LA PHILOSOPHIE CLASSIQUE
Pour le philosophe Thomas Hobbes, les hommes sont naturellement mauvais et, à l’état de nature, s’entretueraient pour leur survie égoïste. C’est à travers les échanges civilisés qu’ils acquièrent une forme de responsabilité humaine et une acception d’autrui. Le marché apparait ici, dans la philosophie contractualiste, comme le meilleur moyen de réguler les relations interpersonnelles, à travers les contrats passés.
Chez Hobbes, les Hommes sont rationnels et désirent, individuellement, sortir de l’état de nature mortifère. Ils souhaitent atteindre le plus grand bonheur possible par la poursuite de leur propre intérêt. Ainsi, en procédant à la ratification d’échanges officiels entre eux, on aboutit à la réalisation du bonheur collectif et à la paix sociale.

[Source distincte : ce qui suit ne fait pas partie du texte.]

(** ** Every sequence of requests *)

Inductive approval_step : approvals T → approvals T → Prop :=
  | step_approve rand comp coach now s : in_range rand →
      approval_step s (atomic (approve rand comp coach now) s).2
  | step_edit pk edit s : (∀ a, ap_competition (edit a) = ap_competition a) →
      approval_step s (admin_edit pk edit s).2
  | step_add a s : approval_step s (admin_add a s).2
  | step_delete pk s : approval_step s (delete_row pk s).2
  | step_flags pk (f : T → T) s : (∀ a, ap_code (f a) = ap_code a ∧ same_coach a (f a) = true) →
      approval_step s (set_as_rows (alter f pk (as_rows s)) s).

Lemma edit_evolves pk edit s : (∀ a, ap_competition (edit a) = ap_competition a) →
  evolves s (admin_edit pk edit s).2.
Proof.
  intros He. unfold admin_edit, get_row, bind at 1, get, bind at 1, of_option.
  destruct (as_rows s !! pk) as [a|] eqn:Ha; [|reflexivity]. unfold ret, lift. cbn zeta. unfold bind at 1.
  destruct (clean (ap_set_code (ap_code a) (edit a))); [|reflexivity].
  unfold save, get_row, bind, get, of_option. cbn [andb negb]. rewrite Ha. unfold ret.
  rewrite ap_code_set, bool_decide_eq_true_2 by done. unfold super_save, bind, get.
  destruct (coach_taken (as_rows s) pk (ap_set_code (ap_code a) (edit a))) eqn:Et; [reflexivity|].
  unfold put. cbn [snd]. intros Hw. split.
  - apply wf_insert; [done|lia|by eapply wf_keys|done|]. rewrite ap_code_set, ap_comp_code, He. intros c Hc.
    split; [by eapply wf_format|]. intros j x Hx Hj Hcx Hcode. apply Hj. by eapply (wf_codes _ Hw).
  - split; [cbn; lia|]. split; cbn.
    + intros i Hi Hn. rewrite lookup_insert_ne; [done|]. congruence.
    + intros i x c y Hx Hc Hy. apply lookup_insert_Some in Hy as [[<- <-]|[_ Hy]]; [|by simplify_eq].
      simplify_eq. rewrite ap_code_set, ap_comp_code, He. done.
Qed.

Lemma step_evolves s s' : approval_step s s' → evolves s s'.
Proof.
  intros [rand comp coach now s0 Hr|pk edit s0 He|a s0|pk s0|pk f s0 Hf].
  - intros Hw. pose proof (approve_spec rand comp coach now s0 Hw Hr) as Ha. unfold atomic.
    destruct (approve _ _ _ _ s0) as [[code|e] s1]; [by apply Ha|by apply (reflexivity (R := evolves))].
  - by apply edit_evolves.
  - unfold admin_add, bind, get. cbn zeta. destruct (coach_taken _ _ _) eqn:E; [reflexivity|].
    apply evolves_added; [apply ap_code_set|done].
  - apply evolves_delete.
  - destruct (as_rows s0 !! pk) as [a|] eqn:Ha.
    + rewrite (alter_some f (as_rows s0) pk a Ha). destruct (Hf a) as [Hc Hs]. eapply evolves_replace; eauto.
    + rewrite alter_id by (intros x Hx; congruence). destruct s0. reflexivity.
Qed.

Lemma approvals_evolve s s' : rtc approval_step s s' → evolves s s'.
Proof.
  induction 1 as [s|s s1 s' Hs _ IH]; [reflexivity|]. etrans; [by apply step_evolves|done].
Qed.

Lemma wf_empty n : wf (mkApprovals ∅ n).
Proof. split; cbn; intros *; rewrite ?lookup_empty; done. Qed.

(** C14: Through every sequence of approvals, edits and deletions starting from an
    empty table, a competition has one row per coach and never the same code twice,
    and every code has four to eight digits. *)
Theorem approvals_stay_distinct n s : rtc approval_step (mkApprovals ∅ n) s →
  ∀ i j a b, as_rows s !! i = Some a → as_rows s !! j = Some b → ap_competition a = ap_competition b →
    (ap_coach a = ap_coach b → i = j) ∧
    (∀ c, ap_code a = Some c → code_format c = true ∧ (ap_code b = Some c → i = j)).
Proof.
  intros Hs i j a b Ha Hb Hc. destruct (approvals_evolve _ _ Hs (wf_empty n)) as [Hw _]. split.
  - intros Hco. apply (wf_coaches _ Hw i j a b Ha Hb). unfold same_coach. by rewrite Hc, Hco, !Z.eqb_refl.
  - intros c Hca. split; [exact (wf_format _ Hw i a c Ha Hca)|]. intros Hcb.
    exact (wf_codes _ Hw i j a b c Ha Hb Hc Hca Hcb).
Qed.

(** A code that an approval has received is never changed: whatever requests
    follow, its row keeps the code and the competition as long as it exists. *)
Theorem approval_code_is_final n s s' i a b c :
  rtc approval_step (mkApprovals ∅ n) s → rtc approval_step s s' →
  as_rows s !! i = Some a → ap_code a = Some c → as_rows s' !! i = Some b →
  ap_code b = Some c ∧ ap_competition b = ap_competition a.
Proof.
  intros Hs Hs' Ha Hc Hb. destruct (approvals_evolve _ _ Hs (wf_empty n)) as [Hw _].
  destruct (approvals_evolve _ _ Hs' Hw) as (_ & _ & _ & Hk). by eapply Hk.
Qed.

(** C15: The search for a code ends within 25 draws: it takes the first draw whose
    code is free in the competition and stores it, or raises [ValueError] when all
    25 are in use, leaving the table as it was; with 25 different draws and fewer
    than 25 codes in use it succeeds. *)
Theorem set_fresh_code_terminates (rand : nat → Z) s pk a : as_rows s !! pk = Some a → in_range rand →
  match set_fresh_code rand pk a true true s with
  | (Ok c, s') => ∃ k b, (k < 25)%nat ∧ c = _rand_code 6 (rand k) ∧ code_format c = true ∧
      code_taken (as_rows s) (ap_competition a) c = false ∧
      (∀ j, (j < k)%nat → code_taken (as_rows s) (ap_competition a) (_rand_code 6 (rand j)) = true) ∧
      as_rows s' = <[pk := b]> (as_rows s) ∧ ap_code b = Some c
  | (Err e, s') => e = ValueError ∧ s' = s ∧
      (∀ k, (k < 25)%nat → code_taken (as_rows s) (ap_competition a) (_rand_code 6 (rand k)) = true) ∧
      ¬ (NoDup (rand <$> seq 0 25) ∧ (length (codes_in (as_rows s) (ap_competition a)) < 25)%nat)
  end.
Proof.
  intros Ha Hr. rewrite (fresh_code_saved rand s pk a a Ha).
  pose proof (fresh_code_first (as_rows s) (ap_competition a) rand 25 0) as Hf.
  destruct (fresh_code _ _ _) as [c|].
  - destruct Hf as (k & Hk & -> & Hfree & Ht). exists k. eexists. split; [lia|]. split; [done|].
    split; [by apply rand_code_format|]. split; [done|]. split; [intros j Hj; apply Ht; lia|].
    split; [done|]. by rewrite ap_copy_code, decide_True, ap_code_set.
  - split; [done|]. split; [done|]. split; [intros k Hk; apply Hf; lia|]. intros [Hnd Hl].
    apply (fresh_code_pigeonhole _ _ _ Hnd) in Hl as Hl'.
    + apply Hl'. intros n (k & -> & Hk)%list_elem_of_fmap. apply elem_of_seq in Hk. apply Hf. lia.
    + apply Forall_forall. intros n (k & -> & _)%list_elem_of_fmap. apply Hr.
Qed.
End correctness.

Quel autre meilleur moyen que le marché pour procéder à cette adéquation mutuelle ? Hobbes parle de l’Etat pour ajuster les relations et permettre l’aboutissement du contrat social. Or il ressort que le marché est tout autant capable de favoriser l’émergence d’une paix entre les agents. Dans la philosophie de Hobbes, le bonheur passe par la poursuite des intérêts individuels, ces intérêts sont forcément matériels et sont conditionnés par le troc. Le marché devient l’intermédiaire de l’Etat allégorique.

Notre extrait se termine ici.